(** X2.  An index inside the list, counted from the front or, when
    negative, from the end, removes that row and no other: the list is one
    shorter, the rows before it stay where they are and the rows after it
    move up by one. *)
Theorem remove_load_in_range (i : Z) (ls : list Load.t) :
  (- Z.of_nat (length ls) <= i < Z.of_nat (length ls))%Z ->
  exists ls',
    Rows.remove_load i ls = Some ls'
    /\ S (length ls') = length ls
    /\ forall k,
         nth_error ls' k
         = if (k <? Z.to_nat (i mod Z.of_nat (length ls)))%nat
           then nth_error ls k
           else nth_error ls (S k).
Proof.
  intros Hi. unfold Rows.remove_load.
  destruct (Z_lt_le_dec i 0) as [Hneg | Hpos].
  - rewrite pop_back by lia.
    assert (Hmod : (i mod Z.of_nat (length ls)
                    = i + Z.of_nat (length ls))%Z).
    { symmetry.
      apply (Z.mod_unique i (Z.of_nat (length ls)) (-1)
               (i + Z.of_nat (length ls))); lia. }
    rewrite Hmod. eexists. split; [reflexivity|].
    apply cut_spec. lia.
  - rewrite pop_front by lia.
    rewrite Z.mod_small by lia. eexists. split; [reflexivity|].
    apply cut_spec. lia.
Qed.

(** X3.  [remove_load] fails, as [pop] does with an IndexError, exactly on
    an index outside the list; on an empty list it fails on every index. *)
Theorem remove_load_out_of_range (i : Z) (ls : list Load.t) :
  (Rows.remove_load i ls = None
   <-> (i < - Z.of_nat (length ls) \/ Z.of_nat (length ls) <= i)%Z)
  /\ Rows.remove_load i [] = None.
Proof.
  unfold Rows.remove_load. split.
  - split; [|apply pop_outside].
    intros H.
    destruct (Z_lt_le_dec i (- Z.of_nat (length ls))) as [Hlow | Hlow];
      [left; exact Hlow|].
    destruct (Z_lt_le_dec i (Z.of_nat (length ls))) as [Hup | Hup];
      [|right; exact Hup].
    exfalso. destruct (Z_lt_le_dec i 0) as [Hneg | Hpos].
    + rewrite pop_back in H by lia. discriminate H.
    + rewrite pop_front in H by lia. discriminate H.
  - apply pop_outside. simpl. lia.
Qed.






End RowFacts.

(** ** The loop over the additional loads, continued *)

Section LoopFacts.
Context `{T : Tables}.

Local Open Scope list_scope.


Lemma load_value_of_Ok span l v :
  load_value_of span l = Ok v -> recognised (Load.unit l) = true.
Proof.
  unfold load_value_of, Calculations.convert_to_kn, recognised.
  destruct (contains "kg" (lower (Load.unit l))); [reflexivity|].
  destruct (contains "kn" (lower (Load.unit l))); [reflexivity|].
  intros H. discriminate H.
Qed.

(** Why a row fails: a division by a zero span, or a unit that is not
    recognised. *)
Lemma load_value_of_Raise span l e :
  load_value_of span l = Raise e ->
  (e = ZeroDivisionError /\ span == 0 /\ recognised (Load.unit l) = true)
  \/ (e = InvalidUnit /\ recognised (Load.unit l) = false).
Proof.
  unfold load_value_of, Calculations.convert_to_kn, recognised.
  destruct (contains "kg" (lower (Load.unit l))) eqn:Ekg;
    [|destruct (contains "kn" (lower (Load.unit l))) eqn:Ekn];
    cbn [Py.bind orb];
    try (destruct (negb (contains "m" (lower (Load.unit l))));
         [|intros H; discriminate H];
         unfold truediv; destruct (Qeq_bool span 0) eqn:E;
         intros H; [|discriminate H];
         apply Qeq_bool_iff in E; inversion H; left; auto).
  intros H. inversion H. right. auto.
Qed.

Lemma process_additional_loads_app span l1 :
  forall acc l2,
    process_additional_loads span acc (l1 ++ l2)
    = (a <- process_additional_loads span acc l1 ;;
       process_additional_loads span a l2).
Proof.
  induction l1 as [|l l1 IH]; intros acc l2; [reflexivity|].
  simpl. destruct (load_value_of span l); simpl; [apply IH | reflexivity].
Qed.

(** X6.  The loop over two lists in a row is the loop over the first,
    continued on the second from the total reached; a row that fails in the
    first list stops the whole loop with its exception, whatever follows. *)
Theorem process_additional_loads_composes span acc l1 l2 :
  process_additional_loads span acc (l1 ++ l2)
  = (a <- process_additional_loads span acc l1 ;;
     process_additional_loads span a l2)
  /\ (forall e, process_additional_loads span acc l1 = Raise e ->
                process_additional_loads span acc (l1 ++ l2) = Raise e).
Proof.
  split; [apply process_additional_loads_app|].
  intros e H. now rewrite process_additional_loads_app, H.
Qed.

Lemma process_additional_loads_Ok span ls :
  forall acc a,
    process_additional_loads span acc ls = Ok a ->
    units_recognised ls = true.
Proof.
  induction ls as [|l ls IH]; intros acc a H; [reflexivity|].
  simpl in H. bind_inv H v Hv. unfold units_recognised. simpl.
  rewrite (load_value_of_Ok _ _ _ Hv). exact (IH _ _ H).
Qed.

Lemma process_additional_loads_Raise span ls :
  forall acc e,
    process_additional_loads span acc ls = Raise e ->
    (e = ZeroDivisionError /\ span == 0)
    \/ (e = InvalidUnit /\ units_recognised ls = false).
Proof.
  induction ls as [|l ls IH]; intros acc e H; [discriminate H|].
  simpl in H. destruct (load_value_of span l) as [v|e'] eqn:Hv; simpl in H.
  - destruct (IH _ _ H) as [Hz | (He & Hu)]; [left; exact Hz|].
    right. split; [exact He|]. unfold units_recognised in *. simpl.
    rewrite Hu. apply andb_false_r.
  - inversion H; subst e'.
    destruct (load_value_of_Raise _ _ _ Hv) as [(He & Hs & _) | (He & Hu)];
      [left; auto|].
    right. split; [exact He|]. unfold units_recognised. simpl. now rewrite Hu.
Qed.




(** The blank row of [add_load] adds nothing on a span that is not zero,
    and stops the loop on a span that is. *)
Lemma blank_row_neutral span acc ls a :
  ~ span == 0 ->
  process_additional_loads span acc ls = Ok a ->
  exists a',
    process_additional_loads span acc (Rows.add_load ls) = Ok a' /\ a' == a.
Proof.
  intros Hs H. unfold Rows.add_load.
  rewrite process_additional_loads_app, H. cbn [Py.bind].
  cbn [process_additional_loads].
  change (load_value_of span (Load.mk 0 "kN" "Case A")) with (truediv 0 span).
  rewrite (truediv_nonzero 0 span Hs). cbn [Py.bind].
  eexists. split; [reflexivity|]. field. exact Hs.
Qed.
☆ ☆ ☆ ☆ ☆
(What needs to be done): Of the entries above, transcribe exactly those lines that fall between the line containing "recognised. *)" and the line containing "intros H; [|discriminate H];", together with those two lines.

(Solution to this problem):
    recognised. *)
Lemma load_value_of_Raise span l e :
  load_value_of span l = Raise e ->
  (e = ZeroDivisionError /\ span == 0 /\ recognised (Load.unit l) = true)
  \/ (e = InvalidUnit /\ recognised (Load.unit l) = false).
Proof.
  unfold load_value_of, Calculations.convert_to_kn, recognised.
  destruct (contains "kg" (lower (Load.unit l))) eqn:Ekg;
    [|destruct (contains "kn" (lower (Load.unit l))) eqn:Ekn];
    cbn [Py.bind orb];
    try (destruct (negb (contains "m" (lower (Load.unit l))));
         [|intros H; discriminate H];
         unfold truediv; destruct (Qeq_bool span 0) eqn:E;
         intros H; [|discriminate H];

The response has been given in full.